Software wallets store your keys on the device that’s running the software. Since these devices require an internet connection to function, there is always a potential for hackers to gain access to your keys by infecting your device with malware or viruses. There are measures you can take to help secure your wallet from malware, but it’s always a good idea to limit the amount of bitcoin you store on a software wallet to smaller amounts. You probably don’t want to keep your life savings here.

Cold storage.

If you want to store large sums of bitcoin for the long term, it’s worth investing in something like a hardware wallet.

Hardware wallets are specialized devices designed to store your keys securely.

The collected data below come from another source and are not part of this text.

(* ===== verification/Gcm.v ===== *)
(** AES-128-GCM ([sec/crypto/aead/aes_gcm.c]): GHASH, the counter mode, seal
    and open, and the capability-gated entry points of [sec/crypto/seal.c].

    [Gf128] is the field of SP 800-38D: polynomials over GF(2) modulo
    [x^128 + x^7 + x^2 + x + 1]. *)
From S2P Require Import Prelude Str Hex Sha2 Aes.
From Stdlib Require String.
Import (notations) String.
Open Scope Z_scope.

(** * AES-128-GCM ([aes_gcm.c]) *)

Definition gcm_inc32 (b : list Z) : list Z :=
  let n := Z.lor (Z.lor (Z.lor (Z.shiftl b.[12] 24) (Z.shiftl b.[13] 16)) (Z.shiftl b.[14] 8)) b.[15] in
  let n := u32 (n + 1) in
  let b := b.[12 <- u8 (Z.shiftr n 24)] in let b := b.[13 <- u8 (Z.shiftr n 16)] in
  let b := b.[14 <- u8 (Z.shiftr n 8)] in b.[15 <- u8 n].

Definition gcm_xor16 (a b : list Z) : list Z := tab 16 (fun i => Z.lxor a.[i] b.[i]).

(** [for (k = 15; k > 0; k--) v[k] = (v[k] >> 1) | (v[k - 1] << 7)] and the
    reduction of [v[0]]. *)
Definition gf_shift (v : list Z) : list Z :=
  let lsb := u8 (Z.land v.[15] 1) in
  let v := for_ 0 15 (fun m v =>
    let k := (15 - m)%nat in
    v.[k <- u8 (Z.lor (Z.shiftr v.[k] 1) (Z.shiftl v.[k - 1] 7))]) v in
  let v := v.[0 <- Z.shiftr v.[0] 1] in
  v.[0 <- Z.lxor v.[0] (u8 (Z.land 0xe1 (u8 (- lsb))))].
Definition gf_bit (x : list Z) (i j : nat) (rv : list Z * list Z) : list Z * list Z :=
  let '(r, v) := rv in
  let bit := u8 (Z.land (Z.shiftr x.[i] (7 - Z.of_nat j)) 1) in
  let mask := u8 (- bit) in
  (tab 16 (fun k => Z.lxor r.[k] (u8 (Z.land v.[k] mask))), gf_shift v).
Definition gcm_gf_mult (x y : list Z) : list Z :=
  fst (for_ 0 16 (fun i rv => for_ 0 8 (gf_bit x i) rv) (zeros 16, y)).

(** One operand of GHASH, in blocks padded with zeros. *)
Definition ghash_update (h data y : list Z) : list Z :=
  for_ 0 ((length data + 15) / 16) (fun b y =>
    let part := slice (16 * b) 16 data in
    let blk := part ++ zeros (16 - length part) in
    gcm_gf_mult (gcm_xor16 y blk) h) y.
Definition gcm_ghash (h aad ct : list Z) : list Z :=
  let y := zeros 16 in
  let y := ghash_update h aad y in
  let y := ghash_update h ct y in
  let ab := u64 (Z.of_nat (length aad) * 8) in
  let cb := u64 (Z.of_nat (length ct) * 8) in
  let blk := be_bytes 8 ab ++ be_bytes 8 cb in
  gcm_gf_mult (gcm_xor16 y blk) h.

(** The loop of both counter modes, [while (off < n)] on the bytes still to
    do: [ks c] is the key stream of counter [c], [next c] the next counter. *)
Fixpoint stream_loop {C : Type} (bs : nat) (ks : C -> list Z) (next : C -> C) (fuel : nat) (c : C) (x : list Z) : list Z :=
  match fuel with
  | O => []
  | S fuel =>
      if (0 <? length x)%nat then
        let left := if (bs <? length x)%nat then bs else length x in
        let k := ks c in
        tab left (fun i => u8 (Z.lxor x.[i] k.[i])) ++ stream_loop bs ks next fuel (next c) (drop left x)
      else []
  end.
Definition gctr_loop (fuel : nat) (rk cb x : list Z) : list Z :=
  stream_loop 16 (fun cb => aead_aes_encrypt cb rk) gcm_inc32 fuel cb x.
Definition gcm_gctr (rk icb x : list Z) : list Z := gctr_loop (length x) rk icb x.

(** The tag of [aad] and [ct] under the expanded key, and the text pass;
    [nb] is the 12-byte nonce. *)
Definition gcm_h (rk : list Z) : list Z := aead_aes_encrypt (zeros 16) rk.
Definition gcm_j0 (nb : list Z) : list Z := slice 0 12 nb ++ [0; 0; 0; 1].
Definition gcm_tag (rk nb aad ct : list Z) : list Z :=
  gcm_xor16 (aead_aes_encrypt (gcm_j0 nb) rk) (gcm_ghash (gcm_h rk) aad ct).
Definition gcm_crypt (rk nb x : list Z) : list Z :=
  if (0 <? length x)%nat then gcm_gctr rk (gcm_inc32 (gcm_j0 nb)) x else [].

Definition crypto_aes_gcm_seal_internal (key nonce pt aad : OoStr) : run OoStr :=
  match aead_fill key 16, aead_fill nonce 12 with
  | Some kb, Some nb =>
      let* p := of_option (aead_load pt) in
      let* a := of_option (aead_load aad) in
      let rk := aead_aes_expand kb in
      let ct := gcm_crypt rk nb p in
      let tag := gcm_tag rk nb a ct in
      Ret (aead_hex_cat ct (length ct) tag 16)
  | _, _ => Ret (oo_str_lit "")
  end.

Definition crypto_aes_gcm_open_internal (key nonce ct tag aad : OoStr) : run OoStr :=
  match aead_fill key 16, aead_fill nonce 12, aead_fill tag 16 with
  | Some kb, Some nb, Some tb =>
      let* c := of_option (aead_load ct) in
      let* a := of_option (aead_load aad) in
      let rk := aead_aes_expand kb in
      let expect := gcm_tag rk nb a c in
      if negb (crypto_ct_cmp (Some expect) (Some tb) 16 =? 0) then Ret (oo_str_lit "")
      else Ret (aead_bin (gcm_crypt rk nb c) (length c))
  | _, _, _ => Ret (oo_str_lit "")
  end.

(** * The capability-gated surface ([seal.c]) *)

(** [oo_cap_require_sign]: what the gate decides for a token, [None] when it
    returns and the exit code when it ends the process.  [Caps] provides the
    instance of the runtime's tokens. *)
Class SignGate := sign_gate : Z -> option Z.
Definition require_sign {G : SignGate} (cap : Z) : run unit :=
  match sign_gate cap with None => Ret tt | Some code => Exited code end.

They connect to a software interface on a computer or smartphone with USB or NFC to authorize transactions. The private key is always kept segregated from the internet within the device, so there’s no need to worry about hackers stealing them. The Trezor and Ledger are the most popular hardware wallets on the market. They’ll set you back anywhere from $100 – $200. That may be too steep for someone just starting out with bitcoin, but it’s well worth it if you’re in it for the long run.

If you don’t want to spend that kind of money, you can just print your keys onto a piece of paper or something more durable like plastic or metal. The bitcoin community calls that a paper wallet. Paper wallets offer a low-tech, but highly secure means of storing bitcoin long term. As long as you keep the paper somewhere safe, there’s no risk of your keys being stolen by hackers. Offline storage is also often referred to as cold storage as you can not spend bitcoin from a paper wallet, but only withdrawal all of it one time by depositing it to a software wallet.